Michal Hocko March 1, 2018, 12:40 p.m. UTC | #4
On Thu 01-03-18 11:22:37, Mark Rutland wrote:
> On Thu, Mar 01, 2018 at 10:35:22AM +0100, Michal Hocko wrote:

> > On Wed 28-02-18 12:18:10, Mark Rutland wrote:

> > > Ugh, I messed up Peter's email when sending this out. please

> > > s/infraded/infradead/ if replying to the first mail.

> > > 

> > > Sorry about that.

> > > 

> > > Mark.

> > > 

> > > On Wed, Feb 28, 2018 at 12:14:58PM +0000, Mark Rutland wrote:

> > > > KASAN splats indicate that in some cases we free a live mm, then

> > > > continue to access it, with potentially disastrous results. This is

> > > > likely due to a mismatched mmdrop() somewhere in the kernel, but so far

> > > > the culprit remains elusive.

> > > > 

> > > > Let's have __mmdrop() verify that the mm isn't live for the current

> > > > task, similar to the existing check for init_mm.

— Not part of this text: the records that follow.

Fixpoint encode (v : reflect.value) : doc + error :=
  match v with
  | reflect.VBool b => inl (JBool b)
  | reflect.VInt n => inl (JNum n 0)
  | reflect.VFloat reflect.NaN => inr (unsupported "NaN")
  | reflect.VFloat (reflect.Inf false) => inr (unsupported "+Inf")
  | reflect.VFloat (reflect.Inf true) => inr (unsupported "-Inf")
  | reflect.VFloat (reflect.Dec m e) => inl (JNum m e)
  | reflect.VString s => inl (JStr s)
  | reflect.VStruct t fs =>
      match
        sequence
          (map (fun nv =>
                  match fieldNamed t nv.1 ≫= jsonName with
                  | None => inl None
                  | Some key =>
                      match encode nv.2 with
                      | inl j => inl (Some (key, j))
                      | inr e => inr e
                      end
                  end) fs)
      with
      | inl ms => inl (JObj (omap id ms))
      | inr e => inr e
      end
  | reflect.VSlice _ xs | reflect.VArray _ xs =>
      match sequence (map encode xs) with
      | inl js => inl (JArr js)
      | inr e => inr e
      end
  | reflect.VPtr _ None => inl JNull
  | reflect.VPtr _ (Some x) => encode x
  end.

(** A map is written with its keys in increasing order. *)
Definition keyLe (a b : string * reflect.value) : Prop :=
  String.leb a.1 b.1 = true.

Global Instance keyLe_dec : RelDecision keyLe.
Proof. intros a b. unfold keyLe. apply _. Defined.

Definition sortedEntries (m : fieldMap) : list (string * reflect.value) :=
  merge_sort keyLe (map_to_list m).

Definition encodeMap (m : option fieldMap) : doc + error :=
  match m with
  | None => inl JNull
  | Some m =>
      match
        sequence
          (map (fun kv =>
                  match encode kv.2 with
                  | inl j => inl (kv.1, j)
                  | inr e => inr e
                  end) (sortedEntries m))
      with
      | inl ms => inl (JObj ms)
      | inr e => inr e
      end
  end.

Definition encodeAny (a : any) : doc + error :=
  match a with
  | MapOf m => encodeMap (Some m)
  | SliceOfMaps ms =>
      match sequence (map encodeMap ms) with
      | inl js => inl (JArr js)
      | inr e => inr e
      end
  end.

(** [json.Marshal]: [(nil, err)] on failure. *)
Definition Marshal (a : any) : string * option error :=
  match encodeAny a with
  | inl j => (render j, None)
  | inr e => ("", Some e)
  end.

(** *** Parsing *)

Definition digitOf (c : ascii) : option Z :=
  let n := nat_of_ascii c in
  if (48 <=? n)%nat && (n <=? 57)%nat then Some (Z.of_nat (n - 48)) else None.

Fixpoint parseDigits (acc : Z) (s : string) : Z * string :=
  match s with
  | String c s' =>
      match digitOf c with
      | Some d => parseDigits (acc * 10 + d) s'
      | None => (acc, s)
      end
  | EmptyString => (acc, s)
  end.

Definition parseNat (s : string) : option (Z * string) :=
  match s with
  | String c _ =>
      match digitOf c with
      | Some _ => Some (parseDigits 0 s)
      | None => None
      end
  | EmptyString => None
  end.

Definition parseInt (s : string) : option (Z * string) :=
  match s with
  | String "-" s' => prod_map Z.opp id <$> parseNat s'
  | _ => parseNat s
  end.

Definition parseNumber (s : string) : option (doc * string) :=
  match parseInt s with
  | Some (m, String "e" s') =>
      match parseInt s' with
      | Some (e, s'') => Some (JNum m e, s'')
      | None => None
      end
  | Some (m, s') => Some (JNum m 0, s')
  | None => None
  end.

(** The rest of a string literal, after its opening quote. *)
Fixpoint parseStringBody (s : string) : option (string * string) :=
  match s with
  | EmptyString => None
  | String c s' =>
      if decide (c = dq) then Some (EmptyString, s')
      else if decide (c = bs) then
        match s' with
        | String c' s'' =>
            if decide (c' = dq ∨ c' = bs) then
              prod_map (String c') id <$> parseStringBody s''
            else None
        | EmptyString => None
        end
      else prod_map (String c) id <$> parseStringBody s'
  end.

Definition expect (word : string) (j : doc) (s : string)
    : option (doc * string) :=
  if String.prefix word s
  then Some (j, String.substring (String.length word)
                                 (String.length s - String.length word) s)
  else None.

This way, we can catch

> > > > this class of issue earlier, and without requiring KASAN.

> > 

> > Wouldn't it be better to check the mm_users count instead?

> > {VM_}BUG_ON(atomic_read(&mm->mm_users));

> 

> Perhaps, but that won't catch a mismatched mmput(), which could

> decrement mm_users (and mm_count) to zero early, before current->mm is

> cleared in exit_mm().


true

> Locally, I'm testing with:

> 

>   BUG_ON(mm == current->mm);

>   BUG_ON(mm == current->active_mm);

>   BUG_ON(refcount_read(&mm->mm_users) != 0);

>   BUG_ON(refcount_read(&mm->mm_count) != 0);

> 

> ... so as to also catch an early free from another thread.


I would be careful about active_mm. At least {un}use_mm does some tricks
with it.

> > Relying on current->mm resetting works currently but this is quite a

> > subtle dependency.

> 

> Do you mean because it only catches an early free in a thread using that

> mm, or is there another subtlety you had in mind?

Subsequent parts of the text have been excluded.